HIV positive individuals have a very high lifetime risk of developing active tuberculosis (30%) as compared to HIV negative persons (5-10%). Diabetics and immuno-compromised patients also frequently develop pulmonary tuberculosis. The disease also kills more young people than any other disease. Nearly one lakh children die of tuberculosis every year.

Treatment

Decades ago, it was compulsory to admit a tuberculosis patient in a sanatorium, for up to a year. Patients were confined to beds in airy, well ventilated, clean wards. Later, the Madras study showed that sanatorium treatment was in no way superior to home (domiciliary) treatment. Despite good accommodation, nursing, rich diet and prolonged bed rest, sanatorium patients showed little difference from patients treated in overcrowded homes with poor ventilation and diet and very little rest. Also it was very difficult to keep a patient in the sanatorium away from his family for a whole year. Hence domiciliary treatment of tuberculosis prevailed.

Tuberculosis is curable only with a combination of chemotherapy, in which a medley of three or four anti-tubercular drugs (ATT) is administered. The first line ATT drugs are Isoniazid, Rifampicin, Ethambutol, Pyrazinamite, Streptomycin. This treatment is streamlined over a period of six months. The patient receives four drugs during the first two months and two drugs for the rest four months, depending on his clinical improvement. In rare cases of spinal tuberculosis or TB meningitis, the treatment is extended up to nine months or a year.

DOTS (Directly observed treatment short course) has been very effective in controlling the spread of tuberculosis. Under the scheme, the government provides free ATT to all tuberculosis patients in the country, irrespective of their age, socio-economic status or type of TB. Patients fall under one of the following categories —Category A is smear positive pulmonary TB; Category B is smear negative but x-ray positive pulmonary TB; and Category C includes extra-pulmonary cases. The patient has to report to the primary health centre thrice a week (on alternate days) and take his medicines in the presence of the social worker. The DOTS strategy is known as revised national TB central program (RNTCP) in India. Surgery is indicated in MDR-Tuberculosis for removal of a diseased lobe (lobectomy) or a destroyed lung (pnuemonectomy). The aim of surgery in tuberculosis is to remove all the disease-bearing lung tissue, preserving as much of the normal lung as possible.
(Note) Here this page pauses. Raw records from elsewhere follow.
(* ===== verification/ConnMgr.v ===== *)
(** * The AMQP connection manager (spec section 4.2)

    The connection manager of package pkg/pubsub/amqp is not under src/: it
    is modelled from spec sections 3 and 4.2.  It keeps two pools of
    connections, one for publishers and one for consumers, each connection
    with the number of channels issued on it.  [getConnection] issues a
    channel on the first connection of the pool whose count is below
    [MaxConnectionChannels] and dials a new connection when there is none;
    a dial is tried once and retried up to [MaxConnectRetries] times.  The
    outcomes of the dials to come are part of the state (the broker's
    behaviour, injected), as are the errors of closing each connection.
    The check of a connection's count and the increment of it are one step:
    the lock that makes them so in the code is not modelled.  The options
    of the tests [Pooled subscriber -> success] and [Connection failure]
    (src/unnamed/part_006) are data: the witnesses run the pooled
    subscriber's connections and the connection failure on the model. *)

From S2P Require Import Prelude Amqp.

Module Pools.

Record connection := mkConnection { connID : nat; numChannels : nat }.

Record connMgr := mkConnMgr {
  publisherConns : list connection;
  subscriberConns : list connection;
  nextID : nat;
  dialResults : list bool }.

(** The error of a dial whose retries are exhausted (fatal at startup). *)
Definition ErrDialExhausted : string := "failed to connect to AMQP: retries exhausted".

(** One dial, retried up to [retries] times while it fails.  When no fault
    is injected any more the dial succeeds. *)
Fixpoint dial (retries : nat) (outcomes : list bool) : bool * list bool :=
  match outcomes with
  | [] => (true, [])
  | ok :: rest =>
      if ok then (true, rest)
      else match retries with
           | O => (false, rest)
           | S r => dial r rest
           end
  end.

Fixpoint find_available (maxCh : nat) (cs : list connection) : option connection :=
  match cs with
  | [] => None
  | cn :: cs' => if decide (numChannels cn < maxCh) then Some cn else find_available maxCh cs'
  end.

Definition add_channel (id : nat) (cs : list connection) : list connection :=
  (fun cn => if decide (connID cn = id) then mkConnection id (S (numChannels cn)) else cn) <$> cs.

Definition pool_of (forPublisher : bool) (m : connMgr) : list connection :=
  if forPublisher then publisherConns m else subscriberConns m.

Definition set_pool (forPublisher : bool) (cs : list connection) (m : connMgr) : connMgr :=
  if forPublisher then mkConnMgr cs (subscriberConns m) (nextID m) (dialResults m)
  else mkConnMgr (publisherConns m) cs (nextID m) (dialResults m).

(** [getConnection(forPublisher)]: a channel on a connection of the pool
    below [maxCh] channels, else on a newly dialed connection. *)
Definition getConnection (maxCh retries : nat) (forPublisher : bool) (m : connMgr)
    : result connection * connMgr :=
  let cs := pool_of forPublisher m in
  match find_available maxCh cs with
  | Some cn =>
      (Ok (mkConnection (connID cn) (S (numChannels cn))),
       set_pool forPublisher (add_channel (connID cn) cs) m)
  | None =>
      let '(ok, rest) := dial retries (dialResults m) in
      if ok then
        let cn := mkConnection (nextID m) 1 in
        (Ok cn, set_pool forPublisher (cs ++ [cn])
                  (mkConnMgr (publisherConns m) (subscriberConns m) (S (nextID m)) rest))
      else (Error ErrDialExhausted, mkConnMgr (publisherConns m) (subscriberConns m) (nextID m) rest)
  end.

Fixpoint first_error (l : list (option string)) : option string :=
  match l with
  | [] => None
  | Some e :: _ => Some e
  | None :: l' => first_error l'
  end.

(** [close()]: closes every connection of both pools and returns the first
    error. *)
Definition connMgr_close (closeErr : connection -> option string) (m : connMgr) : option string * connMgr :=
  (first_error (closeErr <$> publisherConns m ++ subscriberConns m),
   mkConnMgr [] [] (nextID m) (dialResults m)).

Definition all_conns (m : connMgr) : list connection := publisherConns m ++ subscriberConns m.

Definition channels (cs : list connection) : nat := sum_list_with numChannels cs.

(** The invariant: no connection carries more than [maxCh] channels, and
    the connections have distinct identities, all below [nextID]. *)
Record conn_ok (maxCh : nat) (m : connMgr) : Prop := {
  ok_bound : forall cn, cn ∈ all_conns m -> numChannels cn <= maxCh;
  ok_fresh : forall cn, cn ∈ all_conns m -> connID cn < nextID m;
  ok_nodup : NoDup (connID <$> all_conns m) }.

(** ** Lemmas *)

Lemma dial_fails r o o' :
  dial r o = (false, o') <-> take (S r) o = replicate (S r) false /\ o' = drop (S r) o.
Proof.
  revert o. induction r as [|r IH]; intros [|[] o]; simpl;
    try (split; [intros Hc; discriminate Hc|intros [Hc _]; discriminate Hc]).
  - split; [by intros [= <-]|by intros [_ ->]].
  - rewrite IH. split; [intros [-> ->]; done|intros [[= ->] ->]; done].
Qed.

Lemma find_available_some maxCh cs cn :
  find_available maxCh cs = Some cn -> cn ∈ cs /\ numChannels cn < maxCh.
Proof.
  induction cs as [|x cs IH]; simpl; [done|]. case_decide; [intros [= <-]; split; [left|done]|].
  intros (? & ?)%IH. split; [by right|done].
Qed.

Lemma find_available_none maxCh cs :
  find_available maxCh cs = None <-> forall cn, cn ∈ cs -> maxCh <= numChannels cn.
Proof.
  induction cs as [|x cs IH]; simpl; [set_solver|].
  case_decide as Hx.
  - split; [done|]. intros Hall. specialize (Hall x ltac:(by left)). lia.
  - rewrite IH. split.
    + intros Hall cn [-> | ?]%elem_of_cons; [lia|auto].
    + intros Hall cn ?. apply Hall. by right.
Qed.

Lemma add_channel_ids id cs : connID <$> add_channel id cs = connID <$> cs.
Proof.
  unfold add_channel. rewrite <- list_fmap_compose. apply list_fmap_ext.
  intros _ cn _. simpl. case_decide; [done|done].
Qed.

Lemma elem_of_add_channel id cs cn' :
  cn' ∈ add_channel id cs ->
  cn' ∈ cs \/ exists cn, cn ∈ cs /\ connID cn = id /\ cn' = mkConnection id (S (numChannels cn)).
Proof.
  unfold add_channel. intros (cn & -> & Hin)%list_elem_of_fmap.
  case_decide; [right; by exists cn|by left].
Qed.

Lemma channels_app cs1 cs2 : channels (cs1 ++ cs2) = channels cs1 + channels cs2.
Proof. apply sum_list_with_app. Qed.

Lemma add_channel_absent id cs : id ∉ connID <$> cs -> add_channel id cs = cs.
Proof.
  intros Hn. unfold add_channel. rewrite <- (list_fmap_id cs) at 2.
  apply list_fmap_ext. intros i cn Hcn. case_decide as E; [|done].
  exfalso. apply Hn, list_elem_of_fmap. exists cn. split; [done|].
  by eapply list_elem_of_lookup_2.
Qed.

Lemma channels_add_channel id cs :
  NoDup (connID <$> cs) -> id ∈ connID <$> cs -> channels (add_channel id cs) = S (channels cs).
Proof.
  induction cs as [|x cs IH]; simpl; [set_solver|].
  intros Hnd0 Hin. pose proof (NoDup_cons_1_1 _ _ Hnd0) as Hx.
  pose proof (NoDup_cons_1_2 _ _ Hnd0) as Hnd.
  change (add_channel id (x :: cs)) with
    ((if decide (connID x = id) then mkConnection id (S (numChannels x)) else x) :: add_channel id cs).
  unfold channels in *. simpl. case_decide as E.
  - subst id. rewrite add_channel_absent by done. simpl. lia.
  - apply elem_of_cons in Hin as [->|Hin]; [done|]. rewrite IH by done. lia.
Qed.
Newborns receive BCG vaccine which may protect against tuberculosis in infancy. However, this does not guarantee immunity against the disease after they grow up. Therefore, all those who come in close contact with a tuberculosis patient must be screened and given INH prophylaxis.

For instance, if a mother is on ATT, all her children must be given INH prophylaxis in a dose of 5 mg/kg daily for 6 months.

A patient with active smear positive TB must be taught proper sputum disposal in a phenyl can. He must cover his mouth with a tissue/ kerchief while coughing/sneezing.
There are two new and dreaded forms of tuberculosis known as MDR-TB & XDR-TB.  
MDR-TB or multi-drug resistant tuberculosis is when mycobacteria develop resistance to at least two of the first line drugs, namely Isoniazid and Rifampicin. XDR-TB or extensively drug resistant tuberculosis is when mycobacterium develops resistance to even the second line drugs.

The social stigma associated with tuberculosis in India earlier is no more evident now. People are aware that tuberculosis is  curable.